-- What the task asks --
Transcribe every record in full, keeping it exactly the same.

Records from a dataset:
§ §
(** X11. The panel is never written more often than the host was
    queried: the writes so far and the queries still unanswered together
    do not exceed the hover queries sent. *)
Theorem writes_bounded_by_queries (events : list HostEvent) :
  let w := run render activate events in
  count is_write (calls w) + length (queries w) <= count is_query (calls w).
Proof.
  cbv zeta.
  apply (run_invariant
           (fun w => count is_write (calls w) + length (queries w)
                     <= count is_query (calls w))); [|cbn; lia].
  intros w e Hw.
  destruct (step_effect w e) as [sent _ _ Hcs Hq Hlen
                                |i sent _ _ _ Hcs Hq Hlen
                                |i body _ _ _ Hcs Hlen
                                |context sent _ _ _ Hcs Hq Hlen
                                |k p _ _ _ _ Hcs Hqs]; rewrite Hcs.
  - rewrite !count_app. destruct (count_sent sent Hq) as [-> ->]. lia.
  - rewrite !count_app. change (Reveal i Beside :: sent) with ([Reveal i Beside] ++ sent)%list.
    rewrite !count_app. destruct (count_sent sent Hq) as [-> ->]. cbn. lia.
  - rewrite !count_app. cbn. lia.
  - rewrite !count_app.
    change (CreateWebviewPanel (length (panels w)) :: sent)
      with ([CreateWebviewPanel (length (panels w))] ++ sent)%list.
    rewrite !count_app. destruct (count_sent sent Hq) as [-> ->]. cbn. lia.
  - rewrite Hqs. exact Hw.
Qed.

(** ** The timer and the recorded position *)

(** Only selection changes and the passing of time touch the timers,
    the recorded position and the clock. *)
Lemma step_timer_frame (w : World) (e : HostEvent) :
  match e with EvSelectionChange _ | EvElapse _ => False | _ => True end ->
  let w' := step render w e in
  timers w' = timers w /\ debounceTimer w' = debounceTimer w
  /\ lastPosition w' = lastPosition w /\ now w' = now w.
Proof.
  destruct e as [a|a|ms|context|k|query hovers]; intros He; try contradiction;
    cbv zeta; cbn [step].
  - destruct w; cbn; auto.
  - unfold openDocViewer.
    destruct context;
      destruct w as [[i|] lp dt subs nw [ed|] ps ts nt qs nq cs]; cbn; auto.
  - unfold dispose_panel. destruct (nth_error (panels w) k) as [p|]; [|auto].
    destruct (disposed p); [auto|]. rewrite run_listeners.
    destruct (onDidDispose p); destruct w; cbn; auto.
  - unfold hover_reply. destruct (existsb _ (queries w)); [|auto].
    unfold updateDocumentationContent_resume.
    destruct (getHoverInfo hovers);
      destruct w as [[i|] lp dt subs nw ae ps ts nt qs nq cs]; cbn; auto.
Qed.

Lemma one_timer_step (w : World) (e : HostEvent) :
  one_timer w -> one_timer (step render w e).
Proof.
  intros Hone.
  destruct e as [a|a|ms|context|k|query hovers];
    try (match goal with
         | |- one_timer (step render w ?e) =>
             pose proof (step_timer_frame w e I) as Hframe
         end;
         cbv zeta in Hframe; destruct Hframe as (Ht & Hd & Hl & Hn);
         unfold one_timer; rewrite Ht, Hd, Hl, Hn; exact Hone).
  - cbn [step]. unfold onDidChangeTextEditorSelection, one_timer in *.
    destruct w as [[i|] lp dt subs nw ae ps ts nt qs nq cs]; cbn in *; [|exact Hone].
    destruct a as [ed|]; [|exact Hone].
    destruct (match lp with
              | Some last => isEqual (selection_active ed) last
              | None => false
              end); [exact Hone|].
    assert (Hclear : match dt with
                     | Some id => filter (fun t => negb (Nat.eqb (timer_id t) id)) ts
                     | None => ts
                     end = []).
    { destruct dt as [id|].
      - apply clear_tracked. intros t Hin. now destruct (Hone t Hin) as (_ & -> & _).
      - destruct ts as [|t0 ts]; [reflexivity|].
        destruct (Hone t0 (or_introl eq_refl)) as (_ & Hd & _). discriminate. }
    destruct dt as [id|]; cbn; rewrite Hclear; cbn;
      intros t [<-|[]]; cbn; repeat split; lia.
  - cbn [step]. unfold elapse, one_timer in *. cbv zeta. intros t.
    match goal with
    | |- context [fold_left ?f ?fired ?w0] =>
        pose proof (fire_all_shape fired w0) as Hshape
    end.
    cbv zeta in Hshape. destruct Hshape as (_ & _ & Ht & Hd & Hl & _).
    cbn. rewrite Ht, Hd, Hl. cbn. intros Hin.
    apply filter_In in Hin. destruct Hin as [Hin Hlate].
    destruct (Hone t Hin) as (Hts & Hdt & Hlp & Hpos & Hdue).
    apply negb_true_iff, Nat.leb_gt in Hlate.
    split.
    + rewrite Hts. cbn. apply Nat.leb_gt in Hlate. now rewrite Hlate.
    + repeat split; try assumption; lia.
Qed.

Lemma one_timer_run (events : list HostEvent) : one_timer (run render activate events).
Proof.
  apply (run_invariant one_timer); [apply one_timer_step | intros t []].
Qed.

(** X3. At most one debounce timer is ever pending; it is the one
    [debounceTimer] refers to, and the update it will run is for the
    recorded position. *)
Theorem at_most_one_pending_update (events : list HostEvent) :
  let w := run render activate events in
  length (timers w) <= 1
  /\ forall t, In t (timers w) ->
               debounceTimer w = Some (timer_id t)
               /\ lastPosition w = Some (timer_position t)
               /\ timer_position t = selection_active (timer_editor t).
Proof.
  cbv zeta. pose proof (one_timer_run events) as Hone. unfold one_timer in Hone.
  split.
  - destruct (timers (run render activate events)) as [|t ts] eqn:Hts; [cbn; lia|].
    destruct (Hone t (or_introl eq_refl)) as ([= ->] & _). cbn. lia.
  - intros t Hin. destruct (Hone t Hin) as (_ & Hd & Hl & Hp & _). auto.
Qed.

(** X4. A scheduled update is never more than 100ms away: once 100ms
    have passed, no timer is pending. *)
Theorem idle_after_window (events : list HostEvent) (D : nat) :
  100 <= D ->
  timers (step render (run render activate events) (EvElapse D)) = [].
Proof.
  intros HD. pose proof (one_timer_run events) as Hone.
  generalize dependent (run render activate events). intros w Hone.
  cbn [step]. unfold elapse. cbv zeta.
  match goal with
  | |- context [fold_left _ ?fired ?w0] =>
      pose proof (fire_all_shape fired w0) as Hshape
  end.
  cbv zeta in Hshape. destruct Hshape as (_ & _ & Ht & _).
  cbn. rewrite Ht. cbn.
  destruct (timers w) as [|t ts] eqn:Hts; [reflexivity|].
  assert (Hin : In t (timers w)) by (rewrite Hts; now left).
  destruct (Hone t Hin) as (Hone_t & _ & _ & _ & Hdue).
  rewrite Hts in Hone_t. injection Hone_t as ->.
  cbn. assert (Hfire : Nat.leb (due t) (now w + D) = true) by (apply Nat.leb_le; lia).
  now rewrite Hfire.
Qed.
§ §
-- Answer to the problem --
(** X11. The panel is never written more often than the host was
    queried: the writes so far and the queries still unanswered together
    do not exceed the hover queries sent. *)
Theorem writes_bounded_by_queries (events : list HostEvent) :
  let w := run render activate events in
  count is_write (calls w) + length (queries w) <= count is_query (calls w).
Proof.
  cbv zeta.
  apply (run_invariant
           (fun w => count is_write (calls w) + length (queries w)
                     <= count is_query (calls w))); [|cbn; lia].
  intros w e Hw.
  destruct (step_effect w e) as [sent _ _ Hcs Hq Hlen
                                |i sent _ _ _ Hcs Hq Hlen
                                |i body _ _ _ Hcs Hlen
                                |context sent _ _ _ Hcs Hq Hlen
                                |k p _ _ _ _ Hcs Hqs]; rewrite Hcs.
  - rewrite !count_app. destruct (count_sent sent Hq) as [-> ->]. lia.
  - rewrite !count_app. change (Reveal i Beside :: sent) with ([Reveal i Beside] ++ sent)%list.
    rewrite !count_app. destruct (count_sent sent Hq) as [-> ->]. cbn. lia.
  - rewrite !count_app. cbn. lia.
  - rewrite !count_app.
    change (CreateWebviewPanel (length (panels w)) :: sent)
      with ([CreateWebviewPanel (length (panels w))] ++ sent)%list.
    rewrite !count_app. destruct (count_sent sent Hq) as [-> ->]. cbn. lia.
  - rewrite Hqs. exact Hw.
Qed.

(** ** The timer and the recorded position *)

(** Only selection changes and the passing of time touch the timers,
    the recorded position and the clock. *)
Lemma step_timer_frame (w : World) (e : HostEvent) :
  match e with EvSelectionChange _ | EvElapse _ => False | _ => True end ->
  let w' := step render w e in
  timers w' = timers w /\ debounceTimer w' = debounceTimer w
  /\ lastPosition w' = lastPosition w /\ now w' = now w.
Proof.
  destruct e as [a|a|ms|context|k|query hovers]; intros He; try contradiction;
    cbv zeta; cbn [step].
  - destruct w; cbn; auto.
  - unfold openDocViewer.
    destruct context;
      destruct w as [[i|] lp dt subs nw [ed|] ps ts nt qs nq cs]; cbn; auto.
  - unfold dispose_panel. destruct (nth_error (panels w) k) as [p|]; [|auto].
    destruct (disposed p); [auto|]. rewrite run_listeners.
    destruct (onDidDispose p); destruct w; cbn; auto.
  - unfold hover_reply. destruct (existsb _ (queries w)); [|auto].
    unfold updateDocumentationContent_resume.
    destruct (getHoverInfo hovers);
      destruct w as [[i|] lp dt subs nw ae ps ts nt qs nq cs]; cbn; auto.
Qed.

Lemma one_timer_step (w : World) (e : HostEvent) :
  one_timer w -> one_timer (step render w e).
Proof.
  intros Hone.
  destruct e as [a|a|ms|context|k|query hovers];
    try (match goal with
         | |- one_timer (step render w ?e) =>
             pose proof (step_timer_frame w e I) as Hframe
         end;
         cbv zeta in Hframe; destruct Hframe as (Ht & Hd & Hl & Hn);
         unfold one_timer; rewrite Ht, Hd, Hl, Hn; exact Hone).
  - cbn [step]. unfold onDidChangeTextEditorSelection, one_timer in *.
    destruct w as [[i|] lp dt subs nw ae ps ts nt qs nq cs]; cbn in *; [|exact Hone].
    destruct a as [ed|]; [|exact Hone].
    destruct (match lp with
              | Some last => isEqual (selection_active ed) last
              | None => false
              end); [exact Hone|].
    assert (Hclear : match dt with
                     | Some id => filter (fun t => negb (Nat.eqb (timer_id t) id)) ts
                     | None => ts
                     end = []).
    { destruct dt as [id|].
      - apply clear_tracked. intros t Hin. now destruct (Hone t Hin) as (_ & -> & _).
      - destruct ts as [|t0 ts]; [reflexivity|].
        destruct (Hone t0 (or_introl eq_refl)) as (_ & Hd & _). discriminate. }
    destruct dt as [id|]; cbn; rewrite Hclear; cbn;
      intros t [<-|[]]; cbn; repeat split; lia.
  - cbn [step]. unfold elapse, one_timer in *. cbv zeta. intros t.
    match goal with
    | |- context [fold_left ?f ?fired ?w0] =>
        pose proof (fire_all_shape fired w0) as Hshape
    end.
    cbv zeta in Hshape. destruct Hshape as (_ & _ & Ht & Hd & Hl & _).
    cbn. rewrite Ht, Hd, Hl. cbn. intros Hin.
    apply filter_In in Hin. destruct Hin as [Hin Hlate].
    destruct (Hone t Hin) as (Hts & Hdt & Hlp & Hpos & Hdue).
    apply negb_true_iff, Nat.leb_gt in Hlate.
    split.
    + rewrite Hts. cbn. apply Nat.leb_gt in Hlate. now rewrite Hlate.
    + repeat split; try assumption; lia.
Qed.

Lemma one_timer_run (events : list HostEvent) : one_timer (run render activate events).
Proof.
  apply (run_invariant one_timer); [apply one_timer_step | intros t []].
Qed.

(** X3. At most one debounce timer is ever pending; it is the one
    [debounceTimer] refers to, and the update it will run is for the
    recorded position. *)
Theorem at_most_one_pending_update (events : list HostEvent) :
  let w := run render activate events in
  length (timers w) <= 1
  /\ forall t, In t (timers w) ->
               debounceTimer w = Some (timer_id t)
               /\ lastPosition w = Some (timer_position t)
               /\ timer_position t = selection_active (timer_editor t).
Proof.
  cbv zeta. pose proof (one_timer_run events) as Hone. unfold one_timer in Hone.
  split.
  - destruct (timers (run render activate events)) as [|t ts] eqn:Hts; [cbn; lia|].
    destruct (Hone t (or_introl eq_refl)) as ([= ->] & _). cbn. lia.
  - intros t Hin. destruct (Hone t Hin) as (_ & Hd & Hl & Hp & _). auto.
Qed.

(** X4. A scheduled update is never more than 100ms away: once 100ms
    have passed, no timer is pending. *)
Theorem idle_after_window (events : list HostEvent) (D : nat) :
  100 <= D ->
  timers (step render (run render activate events) (EvElapse D)) = [].
Proof.
  intros HD. pose proof (one_timer_run events) as Hone.
  generalize dependent (run render activate events). intros w Hone.
  cbn [step]. unfold elapse. cbv zeta.
  match goal with
  | |- context [fold_left _ ?fired ?w0] =>
      pose proof (fire_all_shape fired w0) as Hshape
  end.
  cbv zeta in Hshape. destruct Hshape as (_ & _ & Ht & _).
  cbn. rewrite Ht. cbn.
  destruct (timers w) as [|t ts] eqn:Hts; [reflexivity|].
  assert (Hin : In t (timers w)) by (rewrite Hts; now left).
  destruct (Hone t Hin) as (Hone_t & _ & _ & _ & Hdue).
  rewrite Hts in Hone_t. injection Hone_t as ->.
  cbn. assert (Hfire : Nat.leb (due t) (now w + D) = true) by (apply Nat.leb_le; lia).
  now rewrite Hfire.
Qed.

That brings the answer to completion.